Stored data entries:
_ _ _ _
#[export] Instance no_new_objects_frame : Frame no_new_objects.
Proof.
  split; [split|..].
  - by intros s H.
  - intros s1 s2 s3 H1 H2 Hr. destruct (H1 Hr) as (R1 & C1 & L1). destruct (H2 R1) as (R2 & C2 & L2).
    split; [done|]. split; set_solver.
  - intros s ev e' Hr. split; [|done]. by apply (frame_logged (R:=keeps_registered) s ev e').
  - intros s e Hr. split; [|done]. by apply (frame_xsink (R:=keeps_registered)).
Qed.

Lemma no_new_objects_of {A} (m : M A) :
  preserves keeps_registered m →
  (∀ s, registered s → wp True m (λ _ s', channel_set (cl s') ⊆ channel_set (cl s) ∧
     listener_set (cl s') ⊆ listener_set (cl s)) s) →
  preserves no_new_objects m.
Proof.
  intros Hk Hs s. apply wp_intro. intros a s' Hrun Hr. split.
  - by apply (wp_run _ _ _ _ _ (Hk s) Hrun).
  - apply (wp_run _ _ _ _ _ (Hs s Hr) Hrun).
Qed.

Lemma no_new_objects_upd f :
  (∀ c, channel_set (f c) = channel_set c) → (∀ c, listener_set (f c) = listener_set c) → preserves no_new_objects (upd f).
Proof.
  intros Hc Hl. apply no_new_objects_of; [by apply preserves_upd_registered|].
  intros s _. apply wp_upd. simpl. by rewrite Hc, Hl.
Qed.

Lemma no_new_objects_disconnect force to xs : preserves no_new_objects (disconnectUnlocked force to xs).
Proof.
  apply no_new_objects_of; [apply disconnectUnlocked_registered|]. intros s Hr.
  eapply wp_mono; [|by apply (disconnect_post force to xs s)]. intros rc s' (_ & D & _).
  rewrite (disc_channel_set _ D), (disc_listener_set _ D). split; set_solver.
Qed.

Lemma no_new_objects_destroy id : preserves no_new_objects (channel_destructor id).
Proof.
  apply no_new_objects_of; [apply channel_destructor_registered|]. intros s Hr.
  unfold channel_destructor, channelDeletedUnlocked, channel_closeUnlocked, get_chan. wp_step. wp_step. wp_step; [|done].
  repeat first [wp_step | wp_world]. simpl. split; set_solver.
Qed.

Lemma no_new_objects_cancel id : preserves no_new_objects (listener_cancelUnlocked id).
Proof.
  apply no_new_objects_of; [apply listener_cancel_registered|]. intros s Hr.
  unfold listener_cancelUnlocked, listenerDeletedUnlocked, get_lst. wp_step. wp_step. wp_step; [|done].
  repeat first [wp_step | wp_world]. simpl. split; set_solver.
Qed.

#[export] Instance no_new_objects_methods : Methods no_new_objects.
Proof.
  split; [apply _|intros; by apply no_new_objects_upd|apply no_new_objects_destroy|apply no_new_objects_cancel
         |apply no_new_objects_disconnect].
Qed.

#[export] Instance no_new_objects_session : Session no_new_objects.
Proof.
  assert (∀ f (s : st E), (∀ c, channel_set (f c) = channel_set c ∧ listener_set (f c) = listener_set c ∧
      sftppath (f c) = sftppath c ∧ (poll_op_in_progress c = true → poll_op_in_progress (f c) = true)) →
    no_new_objects s (s <| cl := f (cl s) |>)) as Hu.
  { intros f s Hf [H1 H2 H3 H4]. destruct (Hf (cl s)) as (Hc & Hl & _).
    split; [split; simpl; rewrite ?Hc, ?Hl; done|]. simpl. by rewrite Hc, Hl. }
  apply session_of; [apply _|intros; apply frame_logged|intros; apply frame_xsink|done|apply no_new_objects_disconnect|].
  intros op. apply other_thread_preserves; [apply _| |done|apply no_new_objects_disconnect].
  intros s l [H1 H2 H3 H4]. by split; [split|].
Qed.

#[export] Instance no_new_objects_free : Free no_new_objects.
Proof. split; [apply _|apply no_new_objects_upd]. Qed.

#[export] Instance births_free : Free births.
Proof. split; [apply _|]. intros f _ _. apply births_upd. Qed.

(** ** SCP over streams leaves no channel behind *)

(** The channel of the transfer is open during it only. *)
Definition only_more (s : st E) (id : positive) (s' : st E) : Prop :=
  registered s' ∧ channel_set (cl s') ⊆ {[id]} ∪ channel_set (cl s).

Lemma wp_transfer_step {A B} (m : M A) (k : A → M B) (Q : B → st E → Prop) s id s1 :
  preserves no_new_objects m → only_more s id s1 → (∀ a s2, only_more s id s2 → wp True (k a) Q s2) →
  wp True (m ≫= k) Q s1.
Proof.
  intros Hm [Hr Hs] HQ. wp_step. eapply wp_mono; [|apply Hm]. intros a s2 H. apply HQ.
  destruct (H Hr) as (R2 & S2 & _). split; [done|set_solver].
Qed.

Lemma transfer_over (s : st E) id s1 : only_more s id s1 →
  wp True (drop_channel id) (λ _ s', registered s' ∧ channel_set (cl s') ⊆ channel_set (cl s)) s1.
Proof.
  intros [Hr Hs]. eapply wp_mono; [|by apply drop_channel_post]. intros ? s2 [R2 S2]. split; [done|set_solver].
Qed.

Lemma transfer_opens mk err to (k : option positive → M unit) (s : st E) : registered s →
  k None = mret tt →
  (∀ id s1, only_more s id s1 → wp True (k (Some id)) (λ _ s', registered s' ∧ channel_set (cl s') ⊆ channel_set (cl s)) s1) →
  wp True (open_channel mk err to ≫= k) (λ _ s', registered s' ∧ channel_set (cl s') ⊆ channel_set (cl s)) s.
Proof.
  intros Hr Hn Hs. wp_step. eapply wp_mono; [|by apply open_channel_post]. intros [id|] s1 Ho; simpl in Ho.
  - destruct Ho as (R1 & S1 & _). apply Hs. split; [done|]. by rewrite S1.
  - rewrite Hn. destruct Ho as (R1 & _ & [[Hcl _]|[D _]]); apply wp_mret; (split; [done|]).
    + by rewrite Hcl.
    + rewrite (disc_channel_set _ D). set_solver.
Qed.

#[local] Hint Extern 0 (Methods _) => typeclasses eauto : preserves.
#[local] Hint Resolve preserves_check_open chan_request_registry write_registry read_buffer_registry : preserves.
_ _ _ _
- Exercise aim -
Filter the entries down to the lines holding the string "done". Copy each of those lines.

- Exercise answer -
    split; [done|]. split; set_solver.
  - intros s ev e' Hr. split; [|done]. by apply (frame_logged (R:=keeps_registered) s ev e').
  - intros s e Hr. split; [|done]. by apply (frame_xsink (R:=keeps_registered)).
  unfold channel_destructor, channelDeletedUnlocked, channel_closeUnlocked, get_chan. wp_step. wp_step. wp_step; [|done].
  unfold listener_cancelUnlocked, listenerDeletedUnlocked, get_lst. wp_step. wp_step. wp_step; [|done].
    split; [split; simpl; rewrite ?Hc, ?Hl; done|]. simpl. by rewrite Hc, Hl. }
  apply session_of; [apply _|intros; apply frame_logged|intros; apply frame_xsink|done|apply no_new_objects_disconnect|].
  intros op. apply other_thread_preserves; [apply _| |done|apply no_new_objects_disconnect].
  destruct (H Hr) as (R2 & S2 & _). split; [done|set_solver].
  intros [Hr Hs]. eapply wp_mono; [|by apply drop_channel_post]. intros ? s2 [R2 S2]. split; [done|set_solver].
  - destruct Ho as (R1 & S1 & _). apply Hs. split; [done|]. by rewrite S1.
  - rewrite Hn. destruct Ho as (R1 & _ & [[Hcl _]|[D _]]); apply wp_mret; (split; [done|]).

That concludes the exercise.